There are several limitations to these sub-studies. The RA population in these sub-studies consisted of patients who were receiving abatacept; therefore, there were no patients with RA who were not receiving abatacept as a control group for comparison. ATTUNE comprised a single SC abatacept 125-mg/week treatment arm; ACQUIRE comprised an SC abatacept 125-mg/week treatment arm and an IV abatacept weight-tiered dose treatment arm (not analyzed here). In addition, almost all patients also received concomitant MTX (with the exception of 10 and 5 patients for the pneumococcal and influenza vaccine studies, respectively). Although there was no control group of placebo/MTX for direct comparison, overall immune response levels in this study were on a par with those from controlled studies that have used similar definitions for vaccine response [30, 31]. Also, due to the lack of a control group, we were unable to evaluate the effects of abatacept on the immunogenicity of PPSV23 by comparing patients with RA treated with abatacept versus placebo/MTX. Functional antibody activity as measured by opsonophagocytosis was also not investigated.
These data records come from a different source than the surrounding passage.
(** ** [build_job], [token_secret], [stage_job] *)

Definition build_job (cfg : GwConfig) (idle_timeout : Z) (template : json) (u : User) (s : Shape) (mix : Mix)
    (name : string) : json :=
  let cluster := build_cluster cfg template u s mix in
  let cluster := jupd "spec" (jupd "authOptions" (jset "secretName" (JStr name))) cluster in
  let metadata := jget "metadata" cluster in
  JObj [("apiVersion", JStr "ray.io/v1"); ("kind", JStr "RayJob");
        ("metadata", JObj [("name", JStr name);
           ("labels", jset OWNER_LABEL (JStr (user_cluster u)) (jget "labels" metadata));
           ("annotations", jget "annotations" metadata)]);
        ("spec", JObj [("submissionMode", JStr "InteractiveMode"); ("shutdownAfterJobFinishes", JBool true);
                       ("ttlSecondsAfterFinished", JInt idle_timeout);
                       ("rayClusterSpec", jget "spec" cluster)])]%string.

Definition token_secret (name kind owner_uid token : string) : json :=
  JObj [("apiVersion", JStr "v1"); ("kind", JStr "Secret");
        ("metadata", JObj [("name", JStr name); ("labels", JObj [(MANAGED_LABEL, JStr MANAGED_BY)]);
           ("ownerReferences", JArr [JObj [("apiVersion", JStr "ray.io/v1"); ("kind", JStr kind);
                                           ("name", JStr name); ("uid", JStr owner_uid)]])]);
        ("stringData", JObj [("auth_token", JStr token)])]%string.

Definition stage_container (head : json) (direction source target : string) : json :=
  JObj [("name", JStr "stage"); ("image", jget "image" head);
        ("command", JArr (map JStr ["python"; "/stage/stage.py"; direction; source; target]));
        ("envFrom", JArr [JObj [("secretRef", JObj [("name", JStr "nrp-s3")])]]);
        ("resources", JObj [("requests", JObj [("cpu", JStr "1"); ("memory", JStr "2Gi")]);
                            ("limits", JObj [("cpu", JStr "2"); ("memory", JStr "4Gi")])]);
        ("volumeMounts", JArr (jlist (jget "volumeMounts" head)
           ++ [JObj [("name", JStr "stage"); ("mountPath", JStr "/stage"); ("readOnly", JBool true)]]))]%string.
Definition stage_volume : json :=
  JObj [("name", JStr "stage");
        ("configMap", JObj [("name", JStr "ray-train-gateway");
           ("items", JArr [JObj [("key", JStr "stage.py"); ("path", JStr "stage.py")]])])]%string.
Definition stage_job (template : json) (u : User) (name direction source target : string) : json :=
  let pod := jget "template" (jget "headGroupSpec" (jget "spec" template)) in
  let pod := jupd "spec" (fun spec =>
    let spec := jset "restartPolicy" (JStr "Never") spec in
    let spec := jsetdefault "securityContext" (JObj []) spec in
    let spec := jupd "securityContext"
                  (jupdate [("runAsUser", JInt (u_uid u)); ("runAsGroup", JInt (u_gid u))])%string spec in
    let head := hd JNull (jlist (jget "containers" spec)) in
    let spec := jset "containers" (JArr [stage_container head direction source target]) spec in
    jset "volumes" (JArr (jlist (jget "volumes" spec) ++ [stage_volume])) spec) pod in
  let pod := jset "metadata" (JObj [("labels", JObj [("app", JStr "ray-train-stage")])])%string pod in
  JObj [("apiVersion", JStr "batch/v1"); ("kind", JStr "Job");
        ("metadata", JObj [("name", JStr (name ++ "-" ++ direction));
           ("labels", JObj [(MANAGED_LABEL, JStr MANAGED_BY); (OWNER_LABEL, JStr (user_cluster u))])]);
        ("spec", JObj [("suspend", JBool (String.eqb direction "out")); ("backoffLimit", JInt 1);
                       ("template", pod)])]%string.

(** ** What is read back *)

Definition or_obj (j : json) : json := j_or j (JObj []).
Definition annotations_of (object : json) : json := or_obj (jget "annotations" (jget "metadata" object)).
Definition labels_of (object : json) : json := or_obj (jget "labels" (jget "metadata" object)).
Section Quiet.
Context {watched : Req -> bool} {svc : service Req Ans} {P : forall A, GW A -> Prop} (HP : closed watched svc P).
Context (cf : Settings).
Lemma q_kube m path body : watched (Kube m path body) = false -> P _ (kube svc m path body).
Proof. intros H. unfold kube, or_raise. quiet. by apply (cl_call _ _ _ HP (Kube m path body)). Qed.
Lemma q_nrp m path body : watched (Nrp m path body) = false -> P _ (nrp_call svc m path body).
Proof. intros H. unfold nrp_call, or_raise. quiet. by apply (cl_call _ _ _ HP (Nrp m path body)). Qed.
Lemma q_monotonic : watched Monotonic = false -> P _ (monotonic svc).
Proof. apply (cl_call _ _ _ HP Monotonic). Qed.
Lemma q_time : watched Now = false -> P _ (time svc).
Proof. apply (cl_call _ _ _ HP Now). Qed.
Lemma q_sleep s : watched (Sleep s) = false -> P _ (sleep svc s).
Proof. apply (cl_call _ _ _ HP (Sleep s)). Qed.
Lemma q_kube_get collection name what : watched (Kube "GET" (collection ++ "/" ++ name) JNull) = false ->
  P _ (kube_get svc collection name what).
Proof. intros H. unfold kube_get, refused. quiet. by apply q_kube. Qed.
End Quiet.

(** Runs that a monitor lets pass without a change. *)
Lemma closed_same {S} (step : S -> Ev -> option S) watched svc q :
  (forall r a, watched r = false -> step q (existT r a) = Some q) ->
  closed watched svc (fun A c => mon step q c (fun _ q' => q' = q)).
Proof.
  intros Hs. constructor; intros; try by first [apply mon_ret | apply mon_raise | apply mon_mod | apply mon_put].
  - apply mon_bind. eapply mon_mono; [eassumption|]. intros [a|e] q' ->; [auto|done].
  - by apply mon_get.
  - refine (mon_call _ q svc r _ _). intros a. exists q. auto.
Qed.
(** Runs that do not run out of fuel. *)
Definition ends {A} (c : GW A) : Prop :=
  forall g h, wp c g h (fun r _ h' => r <> Err OutOfFuel /\ exists t, h' = h ++ t).
Lemma ends_bind {A B} (c : GW A) (f : A -> GW B) : ends c -> (forall a, ends (f a)) -> ends (c ≫= f).
Proof.
  intros Hc Hf g h. apply wp_bind. eapply wp_mono; [apply Hc|]. intros [a|e] g' h' [He [t ->]].
  - eapply wp_mono; [apply Hf|]. intros r g2 h2 [Hr [t2 ->]]. split; [done|]. exists (t ++ t2). by rewrite app_assoc.
  - split; [congruence|by exists t].
Qed.
Lemma closed_ends svc : closed (fun _ => false) svc (@ends).
Proof.
  constructor.
  - intros A a g h. split; [done|]. exists []. by rewrite app_nil_r.
  - intros A e He g h. split; [congruence|]. exists []. by rewrite app_nil_r.
  - intros A B c f. apply ends_bind.
  - intros f g h. split; [done|]. exists []. by rewrite app_nil_r.
  - intros g' g h. split; [done|]. exists []. by rewrite app_nil_r.
  - intros g h. split; [done|]. exists []. by rewrite app_nil_r.
  - intros r _ g h. split; [done|]. by exists [existT r (svc h r)].
Qed.

(** A clock that does not go back, and sleeps that last as long as they are asked to. *)
Definition sleeps (e : Ev) : Q := match e with existT (Sleep s) _ => if 0 <=?q s then s else 0 | _ => 0 end%Q.
Definition slept (t : list Ev) : Q := qsum (map sleeps t).
Definition clock_ok (svc : service Req Ans) : Prop :=
  forall h t, (svc h Monotonic + slept t <= svc (h ++ t) Monotonic)%Q.

Lemma sleeps_nonneg e : (0 <= sleeps e)%Q.
Proof. unfold sleeps. destruct e as [[] a]; try apply Qle_refl. destruct (0 <=?q seconds)%Q eqn:E; [by apply qle_true|apply Qle_refl]. Qed.
Lemma slept_nonneg t : (0 <= slept t)%Q.
Proof.
  unfold slept. induction t as [|e t IH]; [apply Qle_refl|]. cbn [map]. change (qsum (?x :: ?l)) with (x + qsum l)%Q.
  pose proof (sleeps_nonneg e). lra.
Qed.
Lemma clock_mono svc h t : clock_ok svc -> (svc h Monotonic <= svc (h ++ t) Monotonic)%Q.
Proof. intros Hc. pose proof (Hc h t). pose proof (slept_nonneg t). lra. Qed.

(** The settings of [config.yaml], in the AF's namespaces. *)
Definition af_settings : Settings := {|
  NAMESPACE := "cms"; NRP_NAMESPACE := "purdue-af"; BUCKET := "af";
  PROMETHEUS_URL := "http://prometheus-server:9090"; NRP_PROMETHEUS_URL := "https://prometheus.nrp-nautilus.io";
  IDLE_TIMEOUT_S := 900; START_TIMEOUT_S := 600; START_POLL_S := 5; PROVISION_TIMEOUT_S := 600;
  USER_CACHE_S := 300; GONE_S := 300; JOB_RECORD_S := 604800;
  NRP_START_TIMEOUT_S := 1800; NRP_MIN_UTILIZATION := 40; NRP_UTILIZATION_WINDOW_S := 1800 |}.
(** Annotations that a job has are read as they were changed. *)
Lemma annotations_inv job : truthy (annotations_of job) = true ->
  is_obj job = true /\ is_obj (jget "metadata" job) = true /\
  jhas "annotations" (jget "metadata" job) = true /\ annotations_of job = jget "annotations" (jget "metadata" job).
Proof.
  unfold annotations_of, or_obj, j_or. destruct (truthy (jget "annotations" (jget "metadata" job))) eqn:E; [|done].
  intros _. destruct job as [| | | | | |o]; try done.
  destruct (jget "metadata" (JObj o)) as [| | | | | |o'] eqn:E'; try done.
  repeat split. cbn in *. unfold dhas. by destruct (dget "annotations" o').
Qed.
Lemma annotations_annotate more job : truthy (annotations_of job) = true -> is_obj (annotations_of job) = true ->
  annotations_of (annotate more job) = jupdate more (annotations_of job).
Proof.
  intros Ht Ho. destruct (annotations_inv job Ht) as (H1 & H2 & H3 & H4). rewrite H4 in *.
  unfold annotations_of, annotate. rewrite jget_jupd by done. unfold jsetdefault. rewrite H3.
  rewrite jget_jupd by done. unfold or_obj, j_or.
  assert (Hu : is_obj (jupdate more (jget "annotations" (jget "metadata" job))) = true) by by rewrite is_obj_jupdate.
  assert (truthy (jupdate more (jget "annotations" (jget "metadata" job))) = true) as ->; [|done].
  revert Ht Ho. generalize (jget "annotations" (jget "metadata" job)). clear. intros j Ht Ho.
  unfold jupdate. revert j Ht Ho. induction more as [|[k v] more IH]; intros j Ht Ho; [done|]. cbn [foldl].
  apply IH; [|by rewrite is_obj_jset]. destruct j as [| | | | | |[|[k' w] o]]; try done. cbn. by case_decide.
Qed.
Lemma annotation_truthy k job v : jget k (annotations_of job) = v -> v <> JNull ->
  truthy (annotations_of job) = true /\ is_obj (annotations_of job) = true.
Proof. intros <-. by destruct (annotations_of job) as [| | | | | |[|kv o]]. Qed.
(** What the code reads in its local [annotations] after a change. *)
Lemma aliased_annotate k v more job : jget k (annotations_of job) = v -> v <> JNull ->
  aliased (annotations_of job) (annotate more job) = jupdate more (annotations_of job).
Proof.
  intros Hk Hv. destruct (annotation_truthy _ _ _ Hk Hv) as [Ht Ho]. unfold aliased. rewrite Ht.
  by apply annotations_annotate.
Qed.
With regard to the pneumococcal vaccine assessed, the analyses in this vaccination sub-study did not determine responses to the pneumococcal conjugate vaccine (13-valent pneumococcal conjugate vaccine [PCV13]) or to the sequence of pneumococcal vaccines (PPSV23 and PCV13 separated by time) recently recommended by the Advisory Committee on Immunization Practices/Centers for Disease Control and Prevention [44]. Additionally, for the pneumococcal vaccination analysis, response to the five antigens utilized in this and other vaccination studies does not guarantee response to the remaining antigens in the PPSV23 [29]. Given the different patient populations included, caution should be used when drawing comparisons from the ACQUIRE (pneumococcal and influenza vaccine) and ATTUNE (pneumococcal vaccine) sub-studies.

Conclusions

These data suggest that the majority of patients with RA receiving SC abatacept treatment are able to mount an appropriate primary or booster immune response to either the pneumococcal or the influenza vaccine. Furthermore, immunizations with pneumococcal polysaccharide and inactivated influenza vaccines have a good safety profile in abatacept-treated patients. Achieving optimal responses may require vaccination before initiating abatacept, if feasible; however, patients should continue to receive primary, booster, or annual vaccines.